» **What you will do**
The first line of the entries through the line bearing "rewrite res_bind_ret. unfold get_node": copy these lines exactly and return nothing else.

(Saved data entries)
----------------------------------------
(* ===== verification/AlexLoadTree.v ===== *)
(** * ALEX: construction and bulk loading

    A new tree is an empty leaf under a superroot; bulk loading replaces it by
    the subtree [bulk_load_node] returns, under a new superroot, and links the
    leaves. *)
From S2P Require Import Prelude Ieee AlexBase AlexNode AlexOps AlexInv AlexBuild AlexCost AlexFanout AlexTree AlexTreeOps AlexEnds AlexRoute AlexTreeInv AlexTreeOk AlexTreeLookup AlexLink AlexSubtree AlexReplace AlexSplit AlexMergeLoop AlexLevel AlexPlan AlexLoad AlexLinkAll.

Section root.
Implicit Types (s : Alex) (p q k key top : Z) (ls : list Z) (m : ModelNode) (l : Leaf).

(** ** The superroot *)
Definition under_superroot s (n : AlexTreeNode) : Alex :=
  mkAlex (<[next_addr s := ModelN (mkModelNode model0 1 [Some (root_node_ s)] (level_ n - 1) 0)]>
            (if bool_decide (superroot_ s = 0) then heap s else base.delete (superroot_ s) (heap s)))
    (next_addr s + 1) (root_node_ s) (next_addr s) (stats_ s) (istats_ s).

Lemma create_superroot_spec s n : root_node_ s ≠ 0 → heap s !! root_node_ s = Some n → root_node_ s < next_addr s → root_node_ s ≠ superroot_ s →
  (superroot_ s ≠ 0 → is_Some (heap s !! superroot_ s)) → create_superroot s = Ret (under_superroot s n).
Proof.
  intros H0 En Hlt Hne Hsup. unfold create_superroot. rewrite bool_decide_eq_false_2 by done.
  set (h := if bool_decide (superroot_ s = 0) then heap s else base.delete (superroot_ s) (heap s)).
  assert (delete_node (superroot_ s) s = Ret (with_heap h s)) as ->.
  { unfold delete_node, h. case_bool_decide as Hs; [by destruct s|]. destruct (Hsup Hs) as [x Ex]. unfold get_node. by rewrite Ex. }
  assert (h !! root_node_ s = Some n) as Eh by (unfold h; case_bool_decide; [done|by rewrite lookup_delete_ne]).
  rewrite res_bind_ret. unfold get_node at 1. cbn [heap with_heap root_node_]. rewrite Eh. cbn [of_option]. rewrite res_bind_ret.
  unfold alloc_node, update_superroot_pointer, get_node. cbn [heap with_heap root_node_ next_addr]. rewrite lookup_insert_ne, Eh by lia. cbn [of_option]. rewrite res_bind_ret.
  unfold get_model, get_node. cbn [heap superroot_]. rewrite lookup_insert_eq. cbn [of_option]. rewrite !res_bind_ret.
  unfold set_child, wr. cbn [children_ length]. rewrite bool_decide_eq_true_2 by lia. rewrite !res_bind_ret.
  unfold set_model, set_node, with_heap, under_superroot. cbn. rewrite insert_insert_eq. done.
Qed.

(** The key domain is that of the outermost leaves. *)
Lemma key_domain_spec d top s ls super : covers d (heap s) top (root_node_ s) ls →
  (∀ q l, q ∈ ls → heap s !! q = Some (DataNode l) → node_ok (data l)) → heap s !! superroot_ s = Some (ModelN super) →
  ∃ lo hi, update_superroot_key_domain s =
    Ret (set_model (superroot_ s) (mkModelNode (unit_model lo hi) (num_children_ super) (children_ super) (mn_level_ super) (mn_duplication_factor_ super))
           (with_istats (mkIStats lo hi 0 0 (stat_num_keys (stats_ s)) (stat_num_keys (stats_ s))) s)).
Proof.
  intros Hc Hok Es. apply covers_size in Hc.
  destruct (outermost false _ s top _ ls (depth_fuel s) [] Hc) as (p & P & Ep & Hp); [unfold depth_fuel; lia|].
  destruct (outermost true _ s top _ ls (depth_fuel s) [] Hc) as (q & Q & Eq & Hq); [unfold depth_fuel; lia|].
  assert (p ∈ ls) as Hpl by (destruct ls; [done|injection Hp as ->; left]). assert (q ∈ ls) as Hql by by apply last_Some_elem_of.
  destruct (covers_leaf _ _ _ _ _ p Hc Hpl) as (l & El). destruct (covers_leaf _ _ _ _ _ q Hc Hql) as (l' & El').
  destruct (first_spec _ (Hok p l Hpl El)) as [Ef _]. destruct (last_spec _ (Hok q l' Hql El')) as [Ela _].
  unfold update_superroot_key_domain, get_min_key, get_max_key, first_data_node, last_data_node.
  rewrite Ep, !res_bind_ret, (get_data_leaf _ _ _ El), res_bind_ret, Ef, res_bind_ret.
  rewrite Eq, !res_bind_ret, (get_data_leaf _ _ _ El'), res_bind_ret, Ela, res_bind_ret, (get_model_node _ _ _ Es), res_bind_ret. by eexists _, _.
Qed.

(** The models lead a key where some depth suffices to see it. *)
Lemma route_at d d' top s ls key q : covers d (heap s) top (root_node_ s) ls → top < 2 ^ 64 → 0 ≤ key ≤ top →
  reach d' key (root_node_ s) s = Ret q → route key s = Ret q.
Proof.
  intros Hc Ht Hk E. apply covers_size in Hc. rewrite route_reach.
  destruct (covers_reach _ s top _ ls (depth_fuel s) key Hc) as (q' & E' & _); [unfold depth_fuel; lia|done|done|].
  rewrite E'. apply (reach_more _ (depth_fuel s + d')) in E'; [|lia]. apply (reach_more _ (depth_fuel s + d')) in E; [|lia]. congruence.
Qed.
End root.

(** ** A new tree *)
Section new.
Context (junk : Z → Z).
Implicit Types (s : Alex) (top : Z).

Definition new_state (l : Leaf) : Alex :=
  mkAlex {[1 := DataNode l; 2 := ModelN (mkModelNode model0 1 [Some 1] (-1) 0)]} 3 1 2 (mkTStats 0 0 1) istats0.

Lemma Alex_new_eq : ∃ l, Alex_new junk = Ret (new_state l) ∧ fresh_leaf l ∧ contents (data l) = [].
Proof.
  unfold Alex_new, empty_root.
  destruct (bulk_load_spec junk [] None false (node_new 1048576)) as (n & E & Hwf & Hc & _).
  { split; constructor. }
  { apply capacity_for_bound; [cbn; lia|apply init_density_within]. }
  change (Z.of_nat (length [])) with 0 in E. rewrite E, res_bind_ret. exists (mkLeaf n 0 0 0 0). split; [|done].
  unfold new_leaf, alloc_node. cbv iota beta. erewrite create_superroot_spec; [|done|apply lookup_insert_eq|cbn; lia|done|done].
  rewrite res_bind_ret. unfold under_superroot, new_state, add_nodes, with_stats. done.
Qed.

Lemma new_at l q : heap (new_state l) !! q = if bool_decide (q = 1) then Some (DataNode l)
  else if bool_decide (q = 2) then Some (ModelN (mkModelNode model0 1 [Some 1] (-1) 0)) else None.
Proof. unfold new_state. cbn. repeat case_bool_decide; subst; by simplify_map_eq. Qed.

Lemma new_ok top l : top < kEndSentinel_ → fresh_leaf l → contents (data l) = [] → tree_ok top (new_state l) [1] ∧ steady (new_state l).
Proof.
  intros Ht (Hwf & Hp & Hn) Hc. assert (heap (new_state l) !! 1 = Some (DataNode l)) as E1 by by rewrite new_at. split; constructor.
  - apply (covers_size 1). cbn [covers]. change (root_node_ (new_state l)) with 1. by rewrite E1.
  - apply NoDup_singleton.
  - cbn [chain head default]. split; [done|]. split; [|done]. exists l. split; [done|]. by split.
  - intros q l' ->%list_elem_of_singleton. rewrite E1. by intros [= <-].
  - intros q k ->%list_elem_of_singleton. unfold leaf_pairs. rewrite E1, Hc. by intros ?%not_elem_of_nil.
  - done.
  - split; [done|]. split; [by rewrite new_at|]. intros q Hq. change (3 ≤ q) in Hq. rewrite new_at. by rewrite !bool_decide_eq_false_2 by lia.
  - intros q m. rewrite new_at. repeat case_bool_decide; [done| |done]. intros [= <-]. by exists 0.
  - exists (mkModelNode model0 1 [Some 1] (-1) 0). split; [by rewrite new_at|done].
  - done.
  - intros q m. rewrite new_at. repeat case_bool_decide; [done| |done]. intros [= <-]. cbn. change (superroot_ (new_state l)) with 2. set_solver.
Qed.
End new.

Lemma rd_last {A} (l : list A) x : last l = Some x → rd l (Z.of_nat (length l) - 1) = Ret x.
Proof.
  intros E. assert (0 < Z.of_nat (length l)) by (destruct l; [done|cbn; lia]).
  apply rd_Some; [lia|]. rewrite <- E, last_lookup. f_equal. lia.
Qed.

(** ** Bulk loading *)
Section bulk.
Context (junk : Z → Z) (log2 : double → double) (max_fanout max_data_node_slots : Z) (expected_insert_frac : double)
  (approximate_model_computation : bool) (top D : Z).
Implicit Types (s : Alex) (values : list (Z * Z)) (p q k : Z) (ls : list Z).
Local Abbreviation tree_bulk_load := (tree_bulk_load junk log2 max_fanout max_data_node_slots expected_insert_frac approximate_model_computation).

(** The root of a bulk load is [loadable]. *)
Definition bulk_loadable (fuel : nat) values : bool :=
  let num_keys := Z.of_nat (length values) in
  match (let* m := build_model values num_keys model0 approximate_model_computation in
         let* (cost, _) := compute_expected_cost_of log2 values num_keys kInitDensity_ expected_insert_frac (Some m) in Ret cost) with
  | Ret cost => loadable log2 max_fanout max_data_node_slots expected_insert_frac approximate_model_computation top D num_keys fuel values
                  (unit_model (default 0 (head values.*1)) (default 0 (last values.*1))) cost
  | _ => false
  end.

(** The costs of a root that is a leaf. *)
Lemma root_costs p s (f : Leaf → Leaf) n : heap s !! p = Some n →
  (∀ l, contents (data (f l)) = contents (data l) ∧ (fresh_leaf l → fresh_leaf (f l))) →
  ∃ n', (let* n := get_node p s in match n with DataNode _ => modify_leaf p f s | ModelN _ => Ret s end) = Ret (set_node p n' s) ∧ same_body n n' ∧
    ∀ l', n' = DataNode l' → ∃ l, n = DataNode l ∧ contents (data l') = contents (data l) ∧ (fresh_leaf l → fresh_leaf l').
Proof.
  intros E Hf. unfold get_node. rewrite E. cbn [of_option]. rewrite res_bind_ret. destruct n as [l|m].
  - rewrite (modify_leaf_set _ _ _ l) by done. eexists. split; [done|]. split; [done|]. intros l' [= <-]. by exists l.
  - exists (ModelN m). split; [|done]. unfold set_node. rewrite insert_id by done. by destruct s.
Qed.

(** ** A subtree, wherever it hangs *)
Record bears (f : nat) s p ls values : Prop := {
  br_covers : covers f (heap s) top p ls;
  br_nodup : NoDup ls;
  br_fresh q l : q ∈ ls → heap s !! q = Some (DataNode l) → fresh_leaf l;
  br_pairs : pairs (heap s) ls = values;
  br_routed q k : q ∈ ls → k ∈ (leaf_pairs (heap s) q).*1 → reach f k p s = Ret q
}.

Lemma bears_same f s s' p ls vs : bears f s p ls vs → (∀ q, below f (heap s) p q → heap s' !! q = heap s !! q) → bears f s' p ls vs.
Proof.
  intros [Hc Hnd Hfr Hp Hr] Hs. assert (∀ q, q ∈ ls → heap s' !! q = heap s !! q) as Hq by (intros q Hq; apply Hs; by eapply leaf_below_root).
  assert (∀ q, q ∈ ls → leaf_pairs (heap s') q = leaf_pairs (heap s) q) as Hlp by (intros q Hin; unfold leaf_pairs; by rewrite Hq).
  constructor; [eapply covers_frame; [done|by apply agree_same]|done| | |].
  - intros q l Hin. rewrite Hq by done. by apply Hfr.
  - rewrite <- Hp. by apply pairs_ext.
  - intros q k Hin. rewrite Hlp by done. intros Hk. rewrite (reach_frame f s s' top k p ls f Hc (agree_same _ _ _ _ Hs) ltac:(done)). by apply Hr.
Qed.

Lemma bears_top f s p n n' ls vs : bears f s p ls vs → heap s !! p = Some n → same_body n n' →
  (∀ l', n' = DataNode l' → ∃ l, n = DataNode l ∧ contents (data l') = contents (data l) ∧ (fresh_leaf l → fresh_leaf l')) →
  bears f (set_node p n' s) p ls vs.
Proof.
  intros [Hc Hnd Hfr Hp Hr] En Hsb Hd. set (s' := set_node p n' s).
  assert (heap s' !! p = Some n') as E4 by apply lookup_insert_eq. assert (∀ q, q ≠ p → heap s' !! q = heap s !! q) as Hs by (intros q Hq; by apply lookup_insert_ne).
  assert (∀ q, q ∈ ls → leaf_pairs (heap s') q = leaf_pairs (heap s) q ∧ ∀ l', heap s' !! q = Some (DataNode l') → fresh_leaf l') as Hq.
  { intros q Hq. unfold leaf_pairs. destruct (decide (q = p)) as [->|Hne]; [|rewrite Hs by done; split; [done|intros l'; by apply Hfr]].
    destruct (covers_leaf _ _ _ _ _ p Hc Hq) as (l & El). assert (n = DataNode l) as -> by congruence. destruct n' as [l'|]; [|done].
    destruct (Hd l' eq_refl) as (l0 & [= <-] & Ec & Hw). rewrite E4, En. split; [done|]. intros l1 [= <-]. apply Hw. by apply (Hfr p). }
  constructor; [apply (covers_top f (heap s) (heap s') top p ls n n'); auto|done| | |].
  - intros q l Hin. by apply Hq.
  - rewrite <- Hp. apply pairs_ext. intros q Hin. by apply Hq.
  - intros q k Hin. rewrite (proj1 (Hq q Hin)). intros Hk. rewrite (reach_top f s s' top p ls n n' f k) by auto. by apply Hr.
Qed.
----------------------------------------
» **Response**
(* ===== verification/AlexLoadTree.v ===== *)
(** * ALEX: construction and bulk loading

    A new tree is an empty leaf under a superroot; bulk loading replaces it by
    the subtree [bulk_load_node] returns, under a new superroot, and links the
    leaves. *)
From S2P Require Import Prelude Ieee AlexBase AlexNode AlexOps AlexInv AlexBuild AlexCost AlexFanout AlexTree AlexTreeOps AlexEnds AlexRoute AlexTreeInv AlexTreeOk AlexTreeLookup AlexLink AlexSubtree AlexReplace AlexSplit AlexMergeLoop AlexLevel AlexPlan AlexLoad AlexLinkAll.

Section root.
Implicit Types (s : Alex) (p q k key top : Z) (ls : list Z) (m : ModelNode) (l : Leaf).

(** ** The superroot *)
Definition under_superroot s (n : AlexTreeNode) : Alex :=
  mkAlex (<[next_addr s := ModelN (mkModelNode model0 1 [Some (root_node_ s)] (level_ n - 1) 0)]>
            (if bool_decide (superroot_ s = 0) then heap s else base.delete (superroot_ s) (heap s)))
    (next_addr s + 1) (root_node_ s) (next_addr s) (stats_ s) (istats_ s).

Lemma create_superroot_spec s n : root_node_ s ≠ 0 → heap s !! root_node_ s = Some n → root_node_ s < next_addr s → root_node_ s ≠ superroot_ s →
  (superroot_ s ≠ 0 → is_Some (heap s !! superroot_ s)) → create_superroot s = Ret (under_superroot s n).
Proof.
  intros H0 En Hlt Hne Hsup. unfold create_superroot. rewrite bool_decide_eq_false_2 by done.
  set (h := if bool_decide (superroot_ s = 0) then heap s else base.delete (superroot_ s) (heap s)).
  assert (delete_node (superroot_ s) s = Ret (with_heap h s)) as ->.
  { unfold delete_node, h. case_bool_decide as Hs; [by destruct s|]. destruct (Hsup Hs) as [x Ex]. unfold get_node. by rewrite Ex. }
  assert (h !! root_node_ s = Some n) as Eh by (unfold h; case_bool_decide; [done|by rewrite lookup_delete_ne]).
  rewrite res_bind_ret. unfold get_node at 1. cbn [heap with_heap root_node_]. rewrite Eh. cbn [of_option]. rewrite res_bind_ret.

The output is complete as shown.